(** * name_anonymizer: a shallow embedding of [name_anonymizer.py]

    The module is glue code around two external engines (the Presidio
    analyzer and anonymizer) and a pandas table.  The engines are kept
    abstract behind the interface [Presidio]; the three functions of the
    module, [initialize_anonymizer], [anonymize_text] and
    [anonymize_dataframe_column], are embedded over that interface.

    Python strings are modelled as [string]; offsets into a text count
    characters of that string. *)

From Stdlib Require Import QArith Qcanon Ascii String.
From stdpp Require Import gmap strings list fin_maps pretty sorting.

Close Scope Q_scope.
Close Scope Qc_scope.

Open Scope string_scope.

(** ** Data model *)

(** [OperatorConfig(operator_name, params)] of [presidio_anonymizer]. *)
Record OperatorConfig := mkOperatorConfig {
  operator_name : string;
  params : gmap string string
}.

(** One detection: [RecognizerResult(entity_type, start, end, score)].
    The module itself only ever reads [entity_type]. *)
Record RecognizerResult := mkRecognizerResult {
  entity_type : string;
  start : nat;
  end_ : nat;
  score : Qc
}.

(** The external engines.  [Recognizer] is the type of recognizer objects
    (built-in ones, pattern recognizers, and anything passed in as
    [flair_recognizer]); the two methods are the only calls the module
    makes on the engines. *)
Class Presidio := {
  Recognizer : Type;
  (** the recognizers that [registry.load_predefined_recognizers()] adds *)
  predefined_recognizers : list Recognizer;
  (** [PatternRecognizer(supported_entity=e, deny_list=l)] *)
  PatternRecognizer : string -> list string -> Recognizer;
  (** [AnalyzerEngine(registry=r).analyze(text=t, entities=es, language=lang)] *)
  analyze : list Recognizer -> string -> list string -> string -> list RecognizerResult;
  (** [AnonymizerEngine().anonymize(text=t, analyzer_results=rs, operators=ops).text] *)
  anonymize : string -> list RecognizerResult -> gmap string OperatorConfig -> string
}.

(** ** The table and the interpreter state *)

(** A value held in a cell of a pandas column of dtype [object]: a Python
    [str], [int], [bool], [None], or the float [nan] that pandas uses for
    a missing number. *)
Inductive Cell :=
  | PyStr (s : string)
  | PyInt (z : Z)
  | PyBool (b : bool)
  | PyNone
  | PyNaN.

(** Python's [str(v)]. *)
Definition py_str (v : Cell) : string :=
  match v with
  | PyStr s => s
  | PyInt z => pretty z
  | PyBool true => "True"
  | PyBool false => "False"
  | PyNone => "None"
  | PyNaN => "nan"
  end.

(** [Series.astype(str)]: [str] applied to every element, in order. *)
Definition astype_str (series : list Cell) : list Cell :=
  (λ v, PyStr (py_str v)) <$> series.

(** A [DataFrame]: the length of its index and its labelled columns, in
    column order. *)
Record DataFrame := mkDataFrame {
  nrows : nat;
  columns : list (string * list Cell)
}.

(** Every column spans the whole index and labels are not repeated. *)
Definition df_wf (d : DataFrame) : Prop :=
  Forall (λ c, length c.2 = nrows d) (columns d) ∧ NoDup (columns d).*1.

Fixpoint column_lookup (name : string) (cols : list (string * list Cell))
    : option (list Cell) :=
  match cols with
  | [] => None
  | (k, v) :: rest => if decide (k = name) then Some v else column_lookup name rest
  end.

(** Column assignment: an existing label keeps its position and gets the
    new values, a new label is appended after the last column. *)
Fixpoint column_assign (name : string) (values : list Cell)
    (cols : list (string * list Cell)) : list (string * list Cell) :=
  match cols with
  | [] => [(name, values)]
  | (k, v) :: rest =>
      if decide (k = name) then (k, values) :: rest
      else (k, v) :: column_assign name values rest
  end.

(** What [print] writes to standard output. *)
Inductive Output :=
  | PrintStr (s : string)
  | PrintResult (n : RecognizerResult).

(** Objects are referred to by address; a [DataFrame] argument is such an
    address, so that a mutation is seen by every holder of it. *)
Definition loc := positive.

Record World := mkWorld {
  heap : gmap loc DataFrame;
  stdout : list Output
}.

Inductive PyException :=
  | KeyError (key : string)
  | ValueError
  | TypeError
  | DanglingReference.

Inductive Outcome (A : Type) :=
  | Returns (a : A)
  | Raises (e : PyException).
Global Arguments Returns {A} a.
Global Arguments Raises {A} e.

(** A computation reads and updates the world and returns or raises; the
    updates made before an exception stay. *)
Definition Py (A : Type) : Type := World -> Outcome A * World.

Definition ret {A} (a : A) : Py A := λ w, (Returns a, w).

Definition raise {A} (e : PyException) : Py A := λ w, (Raises e, w).

Definition bind {A B} (c : Py A) (k : A -> Py B) : Py B :=
  λ w, match c w with
       | (Returns a, w') => k a w'
       | (Raises e, w') => (Raises e, w')
       end.
(** The sub-second addition is the mathematical sum reduced to an [Int64]. *)
Lemma ADD_SUBSECONDS_spec DEF_SCALE t delta scale :
  0 <= DEF_SCALE < 2 ^ 31 -> is_UInt32 scale ->
  AddTime.ADD_SUBSECONDS DEF_SCALE t (to_UInt64 delta) scale
  = to_Int64 (t + delta * 10 ^ (if scale <? DEF_SCALE then DEF_SCALE - scale
                                else scale - DEF_SCALE)).
Proof.
  intros Hdef Hscale. unfold AddTime.ADD_SUBSECONDS, is_UInt32 in *.
  assert (E : forall k, 0 <= k < 2 ^ 32 ->
            to_Int64 (UInt64_add t (UInt64_mul (to_UInt64 delta) (scaleMultiplier (to_UInt32 k))))
            = to_Int64 (t + delta * 10 ^ k)).
  { intros k Hk. rewrite (to_UInt32_small k) by exact Hk.
    rewrite UInt64_mul_spec, UInt64_add_spec, to_Int64_to_UInt64.
    unfold scaleMultiplier.
    destruct (to_Int64_congruent (10 ^ k)) as [k1 ->].
    destruct (to_UInt64_congruent delta) as [k2 ->].
    destruct (to_UInt64_congruent ((delta + k2 * 2 ^ 64) * (10 ^ k + k1 * 2 ^ 64))) as [k3 ->].
    replace (t + ((delta + k2 * 2 ^ 64) * (10 ^ k + k1 * 2 ^ 64) + k3 * 2 ^ 64))
      with (t + delta * 10 ^ k
            + (delta * k1 + k2 * 10 ^ k + k2 * k1 * 2 ^ 64 + k3) * 2 ^ 64) by ring.
    apply to_Int64_shift. }
  destruct (Z.ltb_spec scale DEF_SCALE); apply E; lia.
Qed.

(** ** The remainder step [x - (x % m)] *)

Lemma minus_rem_eq x m :
  0 < m ->
  ToStartOfTransform.minus_rem x m
  = Some (to_Int64 (to_UInt64 x - to_UInt64 x mod m)).
Proof.
  intros Hm. unfold ToStartOfTransform.minus_rem, UInt64_rem, UInt64_sub.
  destruct (Z.eqb_spec m 0) as [->|_]; [lia|].
  pose proof (to_UInt64_is_UInt64 x) as Hu. unfold is_UInt64 in Hu.
  pose proof (Z.mod_pos_bound (to_UInt64 x) m Hm) as Hr.
  assert (Hle : to_UInt64 x mod m <= to_UInt64 x) by (apply Z.mod_le; lia).
  rewrite (to_UInt64_small (to_UInt64 x mod m)) by (unfold is_UInt64; lia).
  rewrite (to_UInt64_small (_ - _)) by (unfold is_UInt64; lia).
  reflexivity.
Qed.


(** An aligned value is a fixed point of the remainder step. *)
Lemma minus_rem_idempotent x m s :
  0 < m ->
  ToStartOfTransform.minus_rem x m = Some s ->
  ToStartOfTransform.minus_rem s m = Some s.
Proof.
  intros Hm. rewrite !minus_rem_eq by exact Hm. intros [= <-].
  pose proof (to_UInt64_is_UInt64 x) as Hu. unfold is_UInt64 in Hu.
  pose proof (Z.mod_pos_bound (to_UInt64 x) m Hm) as Hr.
  assert (Hle : to_UInt64 x mod m <= to_UInt64 x) by (apply Z.mod_le; lia).
  rewrite to_UInt64_to_Int64.
  rewrite (to_UInt64_small (_ - _)) by (unfold is_UInt64; lia).
  rewrite Zminus_mod_idemp_r, Z.sub_diag, Z.mod_0_l by lia.
  now rewrite Z.sub_0_r.
Qed.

----------

[TASK DETAILS] Write down again, exactly as given, only the lines above that fall from the line with "[flair_recognizer]); the two" to the line with "z => pretty z", inclusive.

[FINAL ANSWER]
    [flair_recognizer]); the two methods are the only calls the module
    makes on the engines. *)
Class Presidio := {
  Recognizer : Type;
  (** the recognizers that [registry.load_predefined_recognizers()] adds *)
  predefined_recognizers : list Recognizer;
  (** [PatternRecognizer(supported_entity=e, deny_list=l)] *)
  PatternRecognizer : string -> list string -> Recognizer;
  (** [AnalyzerEngine(registry=r).analyze(text=t, entities=es, language=lang)] *)
  analyze : list Recognizer -> string -> list string -> string -> list RecognizerResult;
  (** [AnonymizerEngine().anonymize(text=t, analyzer_results=rs, operators=ops).text] *)
  anonymize : string -> list RecognizerResult -> gmap string OperatorConfig -> string
}.

(** ** The table and the interpreter state *)

(** A value held in a cell of a pandas column of dtype [object]: a Python
    [str], [int], [bool], [None], or the float [nan] that pandas uses for
    a missing number. *)
Inductive Cell :=
  | PyStr (s : string)
  | PyInt (z : Z)
  | PyBool (b : bool)
  | PyNone
  | PyNaN.

(** Python's [str(v)]. *)
Definition py_str (v : Cell) : string :=
  match v with
  | PyStr s => s
  | PyInt z => pretty z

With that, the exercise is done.